Lastly, I believe that it’s fundamental in the nature of my work and character to be collaborative and supportive to others. I write about my ongoing problem solving and STEM news regularly, as well as helped organize various physical science fairs and exhibits –humbly, with lasting passion, I will continue on my path of science while doing the best I can to share it with the bigger world.

Q2: By taking part in dearMoon how will your project/activity evolve and how will you be able to contribute to society?

The recent developments in spaceflight are essential to my optimistic life outlooks. However, before learning about dearMoon, I have only envisaged myself as a hopeful beneficiary, but rarely a direct participant.

Studying the universe, I sometimes find myself unable to intuit the distances needed to describe its structures. As such, to experience the earth-moon separation, in real-time and in-person, will be a character-building and career-defining moment.

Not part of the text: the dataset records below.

(* ===== verification/Secure.v ===== *)
(** * Secure: encrypted variables and their key store
    (src/src/plugins/crypto/th8_secure.c).

    A secure variable has a key in a slot of a locked page and a ciphertext in
    a table by name; a variable of that name exists with an empty value.  The
    cipher (AES-256-GCM of the cryptographic library), the random source and
    the allocator are parameters; the variables are behind an interface. *)

From stdpp Require Import gmap.
From S2P Require Import Prelude Memory Strings Results.
#[local] Open Scope Z_scope.
#[local] Open Scope res_scope.

(** ** Padding *)

Definition th8SecurePadSize (nPlain : Z) : Z :=
  let nPad := TH8_SECURE_PAD_BLOCK - nPlain mod TH8_SECURE_PAD_BLOCK in
  let nPad := if nPad =? 0 then TH8_SECURE_PAD_BLOCK else nPad in
  nPlain + nPad.

(** The padded plaintext: every added byte is their number. *)
Definition pad (zPlain : bytes) : bytes :=
  let nPadded := th8SecurePadSize (zlen zPlain) in
  let nPad := nPadded - zlen zPlain in
  zPlain ++ replicate (Z.to_nat nPad) (nPad mod 256).

Lemma pad_count n : 0 <= n → 1 <= th8SecurePadSize n - n <= 64 ∧ th8SecurePadSize n mod 64 = 0.
Proof.
  intros Hn. unfold th8SecurePadSize, TH8_SECURE_PAD_BLOCK.
  pose proof (Z.mod_pos_bound n 64 eq_refl).
  rewrite (proj2 (Z.eqb_neq _ _)) by lia. split; [lia|].
  replace (n + (64 - n mod 64)) with ((n / 64 + 1) * 64); [by rewrite Z.mod_mul|].
  pose proof (Z.div_mod n 64 ltac:(lia)). lia.
Qed.

Lemma pad_length z : zlen (pad z) = th8SecurePadSize (zlen z).
Proof.
  pose proof (pad_count (zlen z) (zlen_nonneg z)). unfold pad.
  rewrite zlen_app. unfold zlen at 2. rewrite length_replicate. lia.
Qed.

(** What is left of a padded value: the test of th8SecureDecrypt compares the
    number of added bytes with the length as an unsigned char, so the padding
    stays when the length is a multiple of 256. *)
Definition kept (zPlain : bytes) : bytes :=
  if th8SecurePadSize (zlen zPlain) mod 256 =? 0 then pad zPlain else zPlain.

Lemma mask_zero v n : fold_left Z.lor (map (Z.lxor v) (replicate n v)) 0 = 0.
Proof. induction n; simpl; [done|]. by rewrite Z.lxor_nilpotent. Qed.

Lemma last_pad (z : bytes) k v : (0 < k)%nat → last (z ++ replicate k v) = Some v.
Proof.
  intros Hk. rewrite last_app. destruct k; [lia|]. rewrite replicate_S_end, last_snoc. done.
Qed.

Lemma rev_pad (z : bytes) k v : take k (rev (z ++ replicate k v)) = replicate k v.
Proof.
  rewrite rev_app_distr. assert (rev (replicate k v) = replicate k v) as ->.
  { symmetry. apply replicate_as_elem_of. split; [by rewrite length_rev, length_replicate|].
    intros y. rewrite list_elem_of_In, <- in_rev, <- list_elem_of_In. by intros [-> _]%elem_of_replicate. }
  by rewrite take_app_length'; rewrite ?length_replicate.
Qed.

Lemma strip_pad z : take (Z.to_nat (strip_padding (pad z))) (pad z) = kept z.
Proof.
  pose proof (pad_count (zlen z) (zlen_nonneg z)) as [Hc Hm]. pose proof (pad_length z) as Hl.
  unfold strip_padding, kept. set (k := th8SecurePadSize (zlen z) - zlen z) in *.
  assert (Hk : k mod 256 = k) by (apply Z.mod_small; lia).
  assert (Hp : pad z = z ++ replicate (Z.to_nat k) k) by (unfold pad; fold k; by rewrite Hk).
  assert (last (pad z) = Some k) as -> by (rewrite Hp; apply last_pad; lia).
  rewrite Hp at 1. rewrite rev_pad, mask_zero. cbn [Z.eqb andb].
  rewrite (proj2 (Z.ltb_lt _ _)), (proj2 (Z.leb_le k _)) by (unfold TH8_SECURE_PAD_BLOCK; lia). cbn [andb].
  rewrite Hl. destruct (th8SecurePadSize (zlen z) mod 256 =? 0) eqn:E; bool_to_prop.
  - rewrite E, (proj2 (Z.leb_gt _ _)) by lia. apply take_ge. unfold zlen in *. lia.
  - assert (k <= th8SecurePadSize (zlen z) mod 256).
    { pose proof (Z.mod_pos_bound (th8SecurePadSize (zlen z)) 256 eq_refl).
      assert (Hd : (th8SecurePadSize (zlen z) mod 256) mod 64 = 0).
      { by rewrite Z.mod_mod_divide by (by exists 4). }
      apply Z.mod_divide in Hd as [q Hq]; [|lia]. lia. }
    rewrite (proj2 (Z.leb_le _ _)) by done.
    replace (Z.to_nat (th8SecurePadSize (zlen z) - k)) with (length z) by (unfold k, zlen; lia).
    by rewrite Hp, take_app_length.
Qed.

In July 2019, on the semi-centennial of the Apollo 11 landing, I composed and performed a track with the working title ‘Lullaby from the Far Side of the Moon.’

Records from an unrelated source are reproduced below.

(** What [join] leaves: slots that were there, and bound ones. *)
Lemma join_forall (Q : Th8_ExprNode → Prop) sel mk done todo ss :
  join sel mk done todo = Some ss → Forall Q done →
  Forall (λ t, (∃ o, unbound t = Some o ∧ sel o = true ∧
                ∀ x y, TH8_ISTERM x = true → TH8_ISTERM y = true → Q (mk o x y)) ∨
               ((∀ o, unbound t = Some o → sel o = false) ∧ Q t)) todo →
  Forall Q ss.
Proof.
  intros Hj Hd Ht. remember (length todo) as n eqn:En.
  revert done todo En Hj Hd Ht. induction (lt_wf n) as [n _ IH]. intros done [|t todo] -> Hj Hd Ht.
  { injection Hj as <-. by apply List.Forall_rev. }
  apply Forall_cons in Ht as [Ht Htodo]. simpl in Hj.
  assert (Hskip : Q t → join sel mk (t :: done) todo = Some ss → Forall Q ss).
  { intros Hq H. eapply (IH (length todo)); [simpl; lia|done|exact H|by constructor|done]. }
  destruct Ht as [(o & Hu & Hs & Hq)|[Hu Hq]].
  - rewrite Hu, Hs in Hj.
    destruct done as [|x done]; [done|]. destruct todo as [|y todo]; [done|]. case_if_in Hj; [|done].
    bool_to_prop. apply Forall_cons in Hd as [_ Hd]. apply Forall_cons in Htodo as [_ Htodo].
    eapply (IH (length todo)); [simpl; lia|done|exact Hj|constructor; auto|done].
  - apply Hskip; [done|]. destruct (unbound t) as [o|]; [|done]. by rewrite (Hu o eq_refl) in Hj.
Qed.
Definition eval_literal (zValue : bytes) : eval_step I := λ it,
  let '(rc, it) := th8SubstWord realloc_ok alloc_ok it zValue in
  if rc =? TH8_OK then
    let '(zRes, nRes) := Th8_GetResult it in
    if exponent_form zRes nRes then
      match to_double zRes with Some d => Ok (rc, Th8_SetResultDouble it d) | None => Ok (rc, it) end
    else Ok (rc, it)
  else Ok (rc, it).

(** *** Lazy operators *)

(** Evaluate, and convert what it gives. *)
Definition then_convert {A} (f : eval_step I) (convert : I → bytes → option A * I)
    (k : A → eval_step I) : eval_step I := λ it,
  let* (rc, it) := f it in
  if negb (rc =? TH8_OK) then Ok (rc, it)
  else
    let '(z, it) := th8TakeResultInternal it in
    let* b := read z in
    let '(r, it) := convert it b in
    match r with Some v => k v it | None => Ok (TH8_ERROR, it) end.

(** [branches] is [None] when the pRight child is no colon. *)
Definition eval_ternary (cond : eval_step I) (branches : option (eval_step I * eval_step I)) : eval_step I :=
  then_convert cond to_wide (λ iCond it,
    match branches with
    | None => Ok (TH8_ERROR, say it "syntax error in ternary expression")
    | Some (yes, no) => if negb (iCond =? 0) then yes it else no it
    end).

I dedicated the work to the people who made the moon landing a reality, but especially to Young (Apollo 10) and Collins (Apollo 11), the missions’ command module pilots, the farthest-traveling human beings at their times. I tried to capture the awe and serenity in orbit under a sky without earth in it, and the mystique of the blue marble rising from the lunar landscape. My imagination was exhausted rather quickly, and I still cannot fully grasp the beauty of such an occasion. 

“Only poems,” perhaps.

Socially, especially in terms of scientific outreach, a space journey will allow me to demonstrate general relativity’s beauty through a series of little experiments that I plan to design and bring. They could be a spiritual continuation of my series of DIY demonstration articles. 

Likewise, I will share my passions for and insight into space with my crewmates while learning their experiences on this planet.

To summarize, I recognize that my professional journey is in many ways still in infancy. Through dearMoon, I wish to connect with more people and my fascinations with nature at an entirely new level, learning invaluable lessons along the way.